Who thought of leaving the trees in the first place?

Riding the train in to Copenhagen this morning, something, I'm not exactly sure what, made me think of hobbits, and I got to wondering, if it took baker's dozen of dwarves and a powerful wizard to conscript a single hobbit into traveling more than 5 miles from his comfy hobbit hole, what it would take to get an entire culture of unadventurous conformist sheep to wake up to the sheer mindlessness of their existence and start making changes in their lives?
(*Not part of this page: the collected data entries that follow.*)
(** * FontSniffer: a shallow embedding of [Sniffer.py]

    The engine of the repository is the class [FontSniffer]: page-count
    detection, the retrying fetcher, the page parser with its keyword filter,
    the [search] generator that drains a thread pool, and the request
    counters.  Every method is translated into a function of a small
    state-and-exception monad over the object's attributes and the outside
    world (the requests issued, the polls of the stop callback, the sleeps,
    the tasks submitted, the events yielded).

    What is outside the repository is a parameter: the [Runtime] class holds
    the network, the scheduler, the HTML parser and the text primitives of
    Python.  [raise_for_status] follows the requests library: it raises for
    the status codes 400 to 599 and for no other.  The HTML parser either
    returns a document or raises, as [BeautifulSoup(html, 'html.parser')]
    does on markup it rejects.  Console output ([print]) is not modelled.

    A text is the string of the bytes of its UTF-8 form; a character is
    the one to four bytes its lead byte announces.  [\d] and [int] read the
    decimal digits of Unicode, which the runtime decodes: the digits 0 to 9
    and the decimal digits of the other scripts.

    Of the window of [gui_model.py], the caller of [search], the model keeps
    what [check_queue] does with the status and result events it takes from
    the queue (the page and total it reads from a status line, the count and
    the list of the results) and the links [copy_all_urls] reads back from
    the list; the widgets are not modelled.

    The thread pool is taken at the granularity of a task in [search] (a
    task takes effect when its future completes, in an order chosen by the
    runtime), and at the granularity of the reads and writes of the shared
    counters in [Workers]. *)

From stdpp Require Import gmap strings list fin_maps pretty.
From Stdlib Require Import Ascii ZArith QArith Lia.

Set Warnings "-register-all".
Local Open Scope string_scope.
Local Open Scope Z_scope.
Local Open Scope list_scope.

(** ** Text primitives *)

Definition dquote : string := String (ascii_of_nat 34) EmptyString.
Definition newline : string := String (ascii_of_nat 10) EmptyString.

(** [bool(s)] of a Python string. *)
Definition truthy (s : string) : bool :=
  match s with EmptyString => false | String _ _ => true end.

(** [needle in hay] *)
Fixpoint str_contains (hay needle : string) : bool :=
  String.prefix needle hay ||
  match hay with
  | EmptyString => false
  | String _ hay' => str_contains hay' needle
  end.

(** [hay] holds [needle] as a substring. *)
Definition substring_of (needle hay : string) : Prop :=
  exists pre post, hay = pre +:+ needle +:+ post.

(** The first [n] bytes of [s], and [s] without them. *)
Fixpoint str_take (n : nat) (s : string) : string :=
  match n, s with
  | S n', String c s' => String c (str_take n' s')
  | _, _ => EmptyString
  end.

Fixpoint str_drop (n : nat) (s : string) : string :=
  match n, s with
  | S n', String _ s' => str_drop n' s'
  | _, _ => s
  end.

(** The width in bytes of the character whose first byte is [c]. *)
Definition utf8_width (c : ascii) : nat :=
  let n := nat_of_ascii c in
  if (n <? 192)%nat then 1%nat
  else if (n <? 224)%nat then 2%nat
  else if (n <? 240)%nat then 3%nat
  else 4%nat.

(** [s[:n]]: the first [n] characters of [s]. *)
Fixpoint str_slice_to (n : nat) (s : string) : string :=
  match n, s with
  | S n', String c _ =>
      str_take (utf8_width c) s +:+ str_slice_to n' (str_drop (utf8_width c) s)
  | _, _ => EmptyString
  end.

(** [s * n] *)
Fixpoint str_repeat (s : string) (n : nat) : string :=
  match n with
  | O => EmptyString
  | S n' => s +:+ str_repeat s n'
  end.
(** Present value of the terminal cash flow that follows [n] projected years
    and is discounted at horizon [e]. *)
Definition terminal_pv (fcf0 : Q) (n : nat) (e : Z) (g pg dr : Q) : Q :=
  fcf0 * (1 + g) ^ Z.of_nat n * (1 + pg) / ((dr - pg) * (1 + dr) ^ e).

(** Per-share value with [n] projected years and terminal horizon [e]. *)
Definition dcf_value (fcf0 : Q) (n : nat) (e : Z) (g pg dr cash debt os : Q)
  : Q :=
  (sum_from_1 (explicit_pv fcf0 g dr) n + terminal_pv fcf0 n e g pg dr
   + cash - debt) / os.

(** The formula of the valuation: [forwardPeriods] projected years, terminal
    value discounted at [forwardPeriods + 1]. *)
Definition closed_form (fcf0 : Q) (pf : Z) (g pg dr cash debt os : Q) : Q :=
  dcf_value fcf0 (Z.to_nat pf) (pf + 1) g pg dr cash debt os.

(** The most recent free cash flow of a history. *)
Definition last_fcf (fcf : list Q) : Q := last fcf 0.

(** ** Magnitudes binary64 holds

    The program computes [(1 + discountRate) ** t] in binary64, where the
    power raises [OverflowError] from about [2 ^ 1024] on and becomes [0.0]
    below about [2 ^ -1075], after which the division by it raises
    [ZeroDivisionError].  Exact arithmetic has neither path, so the
    statements that say what the program returns or raises ask for
    discount factors well inside that range. *)

(** A magnitude between [2 ^ -1000] and [2 ^ 1000]. *)
Definition float_safe (x : Q) : Prop :=
  (1 # 2) ^ 1000 <= Qabs x /\ Qabs x <= 2 ^ 1000.
(** X15: InMemoryStateCache changes nothing a caller or the store can see.
    Over a store whose ids the adapter issued, and with instance class
    names free of colons, any sequence of sends gives the same result for
    every command, the same store and the same handler and publish calls
    whether the router rebuilds through an InMemoryStateCache of any
    capacity or through NoStateRebuildingCache. *)
Theorem cache_is_transparent now capacity st
  (commands : list (Command * JsRecord)) :
  issued st ->
  (forall definition, In definition (commandHandlers cfg) ->
                      colonFree (ch_instanceClass definition)) ->
  let start := fun cache =>
    {| eventStore := st; stateCache := cache; clock := now; effects := [] |} in
  let cached :=
    sendAll cfg commands (start (InMemory (newInMemoryStateCache capacity))) in
  let plain := sendAll cfg commands (start NoStateRebuildingCache) in
  fst cached = fst plain /\
  eventStore (snd cached) = eventStore (snd plain) /\
  effects (snd cached) = effects (snd plain).
Proof.
  intros Hissued Hfree start cached plain.
  destruct (sendAll_coherent commands Hfree
              (start (InMemory (newInMemoryStateCache capacity)))
              (start NoStateRebuildingCache)) as [Hres Hview];
    try reflexivity; try assumption.
  - constructor.
  - fold cached plain in Hres, Hview. unfold view in Hview.
    split; [exact Hres |]. split; congruence.
Qed.

End RouterCacheTransparency.

Section RouterCacheTransparencyCases.
Import Event Command StateRebuildingCache CommandRouter.
Import StoreInvariant CacheCoherence.

Lemma cache_is_transparent_witness :
  let commands :=
    [(Samples.command "CreateTask" (Some SubjectCondition.NEW), ∅);
     (Samples.command "RenameTask" (Some SubjectCondition.EXISTS), ∅);
     (Samples.command "InspectTask" None, ∅)] in
  let start := fun cache =>
    {| eventStore := InMemoryAdapter.empty; stateCache := cache;
       clock := "2024-01-01T00:00:00Z"; effects := [] |} in
  fst (sendAll Samples.taskRouter commands
         (start (InMemory (newInMemoryStateCache 1))))
  = fst (sendAll Samples.taskRouter commands (start NoStateRebuildingCache)).
Proof.
  intros commands start.
  apply (cache_is_transparent Samples.taskRouter "2024-01-01T00:00:00Z" 1
           InMemoryAdapter.empty commands).
  - split; constructor.
  - intros definition Hin. simpl in Hin.
    decompose [or] Hin; subst; try reflexivity; contradiction.
Defined.

(** The three sends of the sample: the task is created, renamed and then
    read back with its new title. *)
Example sample_sends :
  fst (sendAll Samples.taskRouter
         [(Samples.command "CreateTask" (Some SubjectCondition.NEW), ∅);
          (Samples.command "RenameTask" (Some SubjectCondition.EXISTS), ∅);
          (Samples.command "InspectTask" None, ∅)]
         {| eventStore := InMemoryAdapter.empty;
            stateCache := InMemory (newInMemoryStateCache 1);
            clock := "2024-01-01T00:00:00Z"; effects := [] |})
  = [Js.Ok (JStr "t1"); Js.Ok JNull; Js.Ok (JStr "Sign in")].
Proof. vm_compute. reflexivity. Qed.

End RouterCacheTransparencyCases.

Section UnreachableTracker.
Import Event EventTypeResolver EventHandlingProcessor.
Import ProgressTracker.

Context {T W : Type}.

Lemma retryLoop_keeps_tracker (cfg : EventHandlingProcessorConfig T W)
  rawEvent remaining :
  (forall progress t, exists e,
      proceed (progressTracker cfg) (group cfg) (partition cfg) progress t
      = Js.Throw e) ->
  forall attempts (st : State T W),
    tracker (retryLoop cfg remaining attempts rawEvent st).1.1 = tracker st /\
    stopRequested (retryLoop cfg remaining attempts rawEvent st).1.1
    = stopRequested st.
Proof.
  intros Hrej. induction remaining as [| m IH]; intros attempts st;
    [now split |].
  cbn [retryLoop].
  assert (Hone : exists e,
             processEvent cfg rawEvent st
             = (fold_left (handleUpcasted cfg) (upcastRaw cfg rawEvent)
                  (emit st (ProcessEventCalled (id rawEvent))),
                Js.Throw e)).
  { unfold processEvent, commit.
    destruct (Hrej {| eventId := Some (id rawEvent) |}
                (tracker (fold_left (handleUpcasted cfg)
                            (upcastRaw cfg rawEvent)
                            (emit st (ProcessEventCalled (id rawEvent))))))
      as [e He].
    rewrite He. now exists e. }
  destruct Hone as [e ->].
  destruct (fold_handleUpcasted_handlingOnly cfg (upcastRaw cfg rawEvent)
              (emit st (ProcessEventCalled (id rawEvent))))
    as (Ht & Hs & _ & _).
  cbv zeta. rewrite (proj1 (IH _ _)), (proj2 (IH _ _)).
  destruct (_ <? _)%Z; cbn [emit tracker stopRequested]; now rewrite Ht, Hs.
Qed.

(** X16: the retry loop is what meets a failing progress tracker.  When
    every [proceed] is rejected and the stream's first event belongs to the
    processor's partition, one turn of run attempts that event maxRetries
    times, sleeping retryDelay, 2 retryDelay, 4 retryDelay, ... between the
    attempts, logs the failure with the number of attempts, fails again on
    the closing progress commit, logs the loop error and sleeps retryDelay
    once more; the tracker is as it was, so the next turn starts at the
    same event. *)
Theorem unreachable_tracker_backs_off (cfg : EventHandlingProcessorConfig T W)
  (store : InMemoryAdapter.t) (st : State T W) rawEvent later :
  (forall progress t, exists e,
      proceed (progressTracker cfg) (group cfg) (partition cfg) progress t
      = Js.Throw e) ->
  stopRequested st = false ->
  InMemoryAdapter.observeEvents store (subject cfg)
    (CommandRouter.streamOptionsFrom
       (eventId (current (progressTracker cfg) (group cfg) (partition cfg)
                   (tracker st))))
    (Some (recursiveOf cfg))
  = rawEvent :: later ->
  partitionKeyResolver cfg (resolveSequenceId cfg rawEvent None rawEvent)
  = partition cfg ->
  let st' := runIteration cfg store st in
  tracker st' = tracker st /\
  stopRequested st' = false /\
  attemptsIn (trace st')
  = attemptsIn (trace st) + Z.to_nat (maxRetriesOf cfg) /\
  delaysIn (trace st')
  = delaysIn (trace st)
    ++ map (backoff cfg) (seq 0 (Z.to_nat (maxRetriesOf cfg) - 1))
    ++ [retryDelayOf cfg] /\
  exists earlier,
    trace st'
    = earlier ++ [ErrorLogged (id rawEvent) (Z.max 0 (maxRetriesOf cfg));
                  LoopErrorLogged; Slept (retryDelayOf cfg)].
Proof.
  intros Hrej Hrun Hobserved Hown st'. unfold st', runIteration.
  change (match Js.orNull (eventId (current (progressTracker cfg) (group cfg)
                                      (partition cfg) (tracker st))) with
          | Some lower =>
              Some {| InMemoryAdapter.lowerBound := Some lower;
                      InMemoryAdapter.includeLowerBound := Some false;
                      InMemoryAdapter.upperBound := None;
                      InMemoryAdapter.includeUpperBound := None;
                      InMemoryAdapter.latestByEventType := None |}
          | None => None
          end)
    with (CommandRouter.streamOptionsFrom
            (eventId (current (progressTracker cfg) (group cfg)
                        (partition cfg) (tracker st)))).
  rewrite Hobserved. cbn [observeLoop]. rewrite Hrun.
  unfold onObserved. rewrite Hown, Z.eqb_refl. cbn [negb].
  unfold processEventWithRetry.
  destruct (retry_backoff_when_attempts_fail cfg rawEvent st Hrej)
    as (st1 & Hloop & Ha & Hd).
  destruct (retryLoop_keeps_tracker cfg rawEvent
              (Z.to_nat (maxRetriesOf cfg)) Hrej 0%Z st) as [Ht Hs].
  rewrite Hloop in *. cbn [fst] in Ht, Hs.
  unfold commit.
  destruct (Hrej {| eventId := Some (id rawEvent) |}
              (tracker (emit st1 (ErrorLogged (id rawEvent)
                                    (Z.max 0 (maxRetriesOf cfg))))))
    as [e He].
  rewrite He. cbn [emit tracker stopRequested trace].
  rewrite Ht, Hs, Hrun. repeat split.
  - rewrite !attemptsIn_app, Ha.
    change (attemptsIn [ErrorLogged (id rawEvent)
                          (Z.max 0 (maxRetriesOf cfg))]) with 0.
    change (attemptsIn [@LoopErrorLogged]) with 0.
    change (attemptsIn [Slept (retryDelayOf cfg)]) with 0. lia.
  - rewrite !delaysIn_app, Hd. cbn. now rewrite !app_nil_r, <- app_assoc.
  - exists (trace st1). now rewrite <- !app_assoc.
Qed.
(** * The claims *)

(** C1: the remote workspace that is queried is named after the first
    workspace entry of the state file: its prefix followed by the caller's
    local workspace name when the prefix is non-empty, its configured name
    otherwise (whatever the local workspace name is); and a run whose
    organization is entitled does make that query. *)
Theorem effective_workspace_identifier W ws path sf b c w rest :
  statefile_of W path sf ->
  Backend sf = Some b -> Config b = Some c -> Workspaces c = Some (w :: rest) ->
  (forall org n,
      In (EvWorkspacesRead org n) (events (UsingRemoteOps W ws path)) ->
      (Prefix w <> EmptyString -> n = Prefix w +:+ ws) /\
      (Prefix w = EmptyString -> n = Name w)) /\
  (forall backend client,
      entitled W path backend client ->
      exists n,
        In (EvWorkspacesRead (RemoteBackend.Organization backend) n)
          (events (UsingRemoteOps W ws path))).
Proof.
  intros Hsf Hb Hc Hw. split.
  - intros org n HIn.
    destruct (run_query_inv _ _ _ _ _ HIn)
      as (backend & client & [Hready _] & _ & ->).
    destruct (client_ready_first_entry _ _ _ _ _ _ _ _ _ Hsf Hb Hc Hw Hready)
      as [Hname Hprefix].
    rewrite <- Hname, <- Hprefix. split; intros H.
    + now apply tfeWorkspaceName_prefix.
    + now apply tfeWorkspaceName_exact.
  - intros backend client Hent.
    destruct (run_entitled W ws path backend client Hent) as [Hcalls _].
    exists (tfeWorkspaceName backend ws).
    assert (HIn : In (EvWorkspacesRead (RemoteBackend.Organization backend)
                        (tfeWorkspaceName backend ws))
                    (filter is_remote_call (events (UsingRemoteOps W ws path)))).
    { rewrite Hcalls. cbn. tauto. }
    apply list_elem_of_In in HIn. apply list_elem_of_In.
    apply list_elem_of_filter in HIn. tauto.
Qed.

(** C2: when the entitlements query comes back with a payload whose
    [Operations] flag is false, the result is [(false, nil)] and the
    entitlements query is the only remote call of the run: the workspace API is
    not queried. *)
Theorem not_entitled_skips_workspace_query W ws path backend client e :
  client_ready W path backend client ->
  Organizations_Entitlements W client (RemoteBackend.Organization backend)
    = (Some e, None) ->
  Entitlements.Operations e = false ->
  outcome (UsingRemoteOps W ws path) = Return (false, None) /\
  filter is_remote_call (events (UsingRemoteOps W ws path))
    = [EvEntitlements (RemoteBackend.Organization backend)] /\
  (forall org n,
      ~ In (EvWorkspacesRead org n) (events (UsingRemoteOps W ws path))).
Proof.
  intros Hready Hent Hops.
  destruct (run_not_entitled W ws path _ _ _ Hready Hent Hops)
    as (t & -> & Hcalls).
  cbn. repeat split; [assumption |].
  intros org n HIn.
  assert (H : In (EvWorkspacesRead org n) (filter is_remote_call t)).
  { apply list_elem_of_In. apply list_elem_of_filter. split; [exact I |].
    now apply list_elem_of_In. }
  rewrite Hcalls in H. cbn in H. intuition discriminate.
Qed.

(** C10: when the first workspace entry has both a name and a prefix, the
    prefix wins: every workspace query of the run is for the prefix followed
    by the caller's local workspace name, and an entitled run answers with
    what the API says about that workspace; the configured name plays no
    part. *)
Theorem prefix_takes_precedence W ws path sf b c w rest :
  statefile_of W path sf ->
  Backend sf = Some b -> Config b = Some c -> Workspaces c = Some (w :: rest) ->
  Name w <> EmptyString -> Prefix w <> EmptyString ->
  (forall org n,
      In (EvWorkspacesRead org n) (events (UsingRemoteOps W ws path)) ->
      n = Prefix w +:+ ws) /\
  (forall backend client,
      entitled W path backend client ->
      filter is_remote_call (events (UsingRemoteOps W ws path)) =
        [EvEntitlements (RemoteBackend.Organization backend);
         EvWorkspacesRead (RemoteBackend.Organization backend)
           (Prefix w +:+ ws)] /\
      outcome (UsingRemoteOps W ws path) =
        match Workspaces_Read W client (RemoteBackend.Organization backend)
                (Prefix w +:+ ws) with
        | (_, Some err) =>
            Return (false,
                    Some (withMessage err
                            "calling TFE API to determine if using remote ops"))
        | (None, None) =>
            Return (false,
                    Some (errors_New
                            "got nil workspace calling TFE API to determine if using remote ops"))
        | (Some tfeWorkspace, None) =>
            Return (Workspace.Operations tfeWorkspace, None)
        end).
Proof.
  intros Hsf Hb Hc Hw Hname Hprefix. split.
  - intros org n HIn.
    destruct (run_query_inv _ _ _ _ _ HIn)
      as (backend & client & [Hready _] & _ & ->).
    destruct (client_ready_first_entry _ _ _ _ _ _ _ _ _ Hsf Hb Hc Hw Hready)
      as [_ Hp].
    rewrite <- Hp in *. now apply tfeWorkspaceName_prefix.
  - intros backend client Hent.
    destruct (client_ready_first_entry _ _ _ _ _ _ _ _ _ Hsf Hb Hc Hw
                (proj1 Hent)) as [_ Hp].
    rewrite <- Hp in *.
    rewrite <- (tfeWorkspaceName_prefix backend ws Hprefix).
    now apply run_entitled.
Qed.


(** C6: a [remote] backend without config block, without organization,
    without workspaces (absent or empty list), or whose first workspace entry
    has neither name nor prefix, makes the function return the error that
    says so; the result is never [(false, nil)]. *)
Theorem incomplete_remote_backend_is_an_error W ws path sf b :
  statefile_of W path sf ->
  Backend sf = Some b -> Type_ b = Some "remote" ->
  (Config b = None ->
   outcome (UsingRemoteOps W ws path)
     = Return (false, Some (errors_New msg_no_config))) /\
  (forall c,
      Config b = Some c ->
      (Organization c = None ->
       outcome (UsingRemoteOps W ws path)
         = Return (false, Some (errors_New msg_no_organization))) /\
      (forall org,
          Organization c = Some org ->
          (Workspaces c = None \/ Workspaces c = Some [] ->
           outcome (UsingRemoteOps W ws path)
             = Return (false, Some (errors_New msg_no_workspaces))) /\
          (forall w rest,
              Workspaces c = Some (w :: rest) ->
              Name w = EmptyString -> Prefix w = EmptyString ->
              outcome (UsingRemoteOps W ws path)
                = Return (false, Some (errors_New msg_no_name_or_prefix))))) /\
  (Config b = None \/
   (exists c,
       Config b = Some c /\
       (Organization c = None \/ Workspaces c = None \/
        Workspaces c = Some [] \/
        exists w rest,
          Workspaces c = Some (w :: rest) /\
          Name w = EmptyString /\ Prefix w = EmptyString)) ->
   exists msg,
     outcome (UsingRemoteOps W ws path) = Return (false, Some (errors_New msg)) /\
     outcome (UsingRemoteOps W ws path) <> Return (false, None)).
Proof.
  intros Hsf Hb Ht.
  assert (Hcfg : Config b = None ->
                 outcome (UsingRemoteOps W ws path)
                 = Return (false, Some (errors_New msg_no_config))).
  { intros Hc. eapply run_unresolved; [eassumption |].
    now apply (validate_no_config sf sf b). }
  assert (Horg : forall c, Config b = Some c -> Organization c = None ->
                 outcome (UsingRemoteOps W ws path)
                 = Return (false, Some (errors_New msg_no_organization))).
  { intros c Hc Ho. eapply run_unresolved; [eassumption |].
    now apply (validate_no_organization sf sf b c). }
  assert (Hwss : forall c org, Config b = Some c -> Organization c = Some org ->
                 Workspaces c = None \/ Workspaces c = Some [] ->
                 outcome (UsingRemoteOps W ws path)
                 = Return (false, Some (errors_New msg_no_workspaces))).
  { intros c org Hc Ho Hw. eapply run_unresolved; [eassumption |].
    now apply (validate_no_workspaces sf sf b c org). }
  assert (Hent : forall c org w rest,
                 Config b = Some c -> Organization c = Some org ->
                 Workspaces c = Some (w :: rest) ->
                 Name w = EmptyString -> Prefix w = EmptyString ->
                 outcome (UsingRemoteOps W ws path)
                 = Return (false, Some (errors_New msg_no_name_or_prefix))).
  { intros c org w rest Hc Ho Hw Hn Hp. eapply run_unresolved; [eassumption |].
    now apply (validate_no_name_or_prefix sf sf b c org w rest). }
  split; [exact Hcfg |]. split.
  { intros c Hc. split; [now apply Horg |]. intros org Ho. split.
    - now apply (Hwss c org).
    - intros w rest. now apply (Hent c org). }
  assert (Hsome : forall msg,
             outcome (UsingRemoteOps W ws path)
               = Return (false, Some (errors_New msg)) ->
             exists msg',
               outcome (UsingRemoteOps W ws path)
                 = Return (false, Some (errors_New msg')) /\
               outcome (UsingRemoteOps W ws path) <> Return (false, None)).
  { intros msg E. exists msg. split; [exact E |]. rewrite E. discriminate. }
  intros [Hc | (c & Hc & Hmiss)].
  { eapply Hsome. now apply Hcfg. }
  destruct (Organization c) as [org |] eqn:Ho.
  2: { eapply Hsome. now apply (Horg c). }
  destruct Hmiss as [Hx | [Hw | [Hw | (w & rest & Hw & Hn & Hp)]]].
  - discriminate Hx.
  - eapply Hsome. apply (Hwss c org); auto.
  - eapply Hsome. apply (Hwss c org); auto.
  - eapply Hsome. now apply (Hent c org w rest).
Qed.

Lemma append_EmptyString_r (s : string) : s +:+ EmptyString = s.
Proof.
  induction s as [| a s IH]; [reflexivity |].
  change (String a (s +:+ EmptyString) = String a s). now rewrite IH.
Qed.

Lemma Error_no_credentials quote hostname rcFilePath :
  Error quote
    (fmt_Errorf fmt_no_credentials [ArgString hostname; ArgString rcFilePath])
  = Some ("found no credentials config for hostname " +:+ quote hostname
          +:+ " in " +:+ quote rcFilePath).
Proof. cbn. now rewrite append_EmptyString_r. Qed.

Lemma Error_no_token quote hostname rcFilePath :
  Error quote
    (fmt_Errorf fmt_no_token [ArgString hostname; ArgString rcFilePath])
  = Some ("found no token key in config for hostname " +:+ quote hostname
          +:+ " in " +:+ quote rcFilePath).
Proof. cbn. now rewrite append_EmptyString_r. Qed.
Let's stop for a moment and think back, way back, a whole blink of an eye in geological terms, to when our remote ancestors were, let's say for the sake of illustration, living in trees and eating nuts and berries. Just imagine for yourself what that society, such as it was, must have been like. One day, one specific ur-ancestor, one of the real malcontents who was always complaining about looking at leaves and having nothing to eat but nuts and berries, decided that he or she had simply had enough and was going to do something about it. Now back in those simple days, decision was the same thing as action, so our brave ancestor promptly hopped down to the ground and started to forage around, finding roots and vegetables that not only tasted good but also helped to offset some of the less advertised effects of a strict diet of nuts and berries. That evening, our brave protagonist returned to the shelter of the branches and called the others together to tell them about the wonderful new benefits of foraging on the ground. Although some of the younger generation listened attentively and showed some interest in giving this new lifestyle a try, the elders in the residents' association were less receptive. "All you've ever done is complain," they said, "but you don't appreciate how good you've got it here. The tree shelters us from the sun and the rain, our predators can't reach us, and just look at all the nuts and berries. What more could anyone ever hope for? Besides, who gave you the authority to say what's good or bad for others, or for yourself? We have a way of doing things in this happy society of ours, and that's the old way, and it's the best way. We don't like complainers, and we don't like elitist snobs with all their foreign education coming around pretending to know better. You had better learn to be happy with what you have, and stop complaining and trying to get more than you deserve!"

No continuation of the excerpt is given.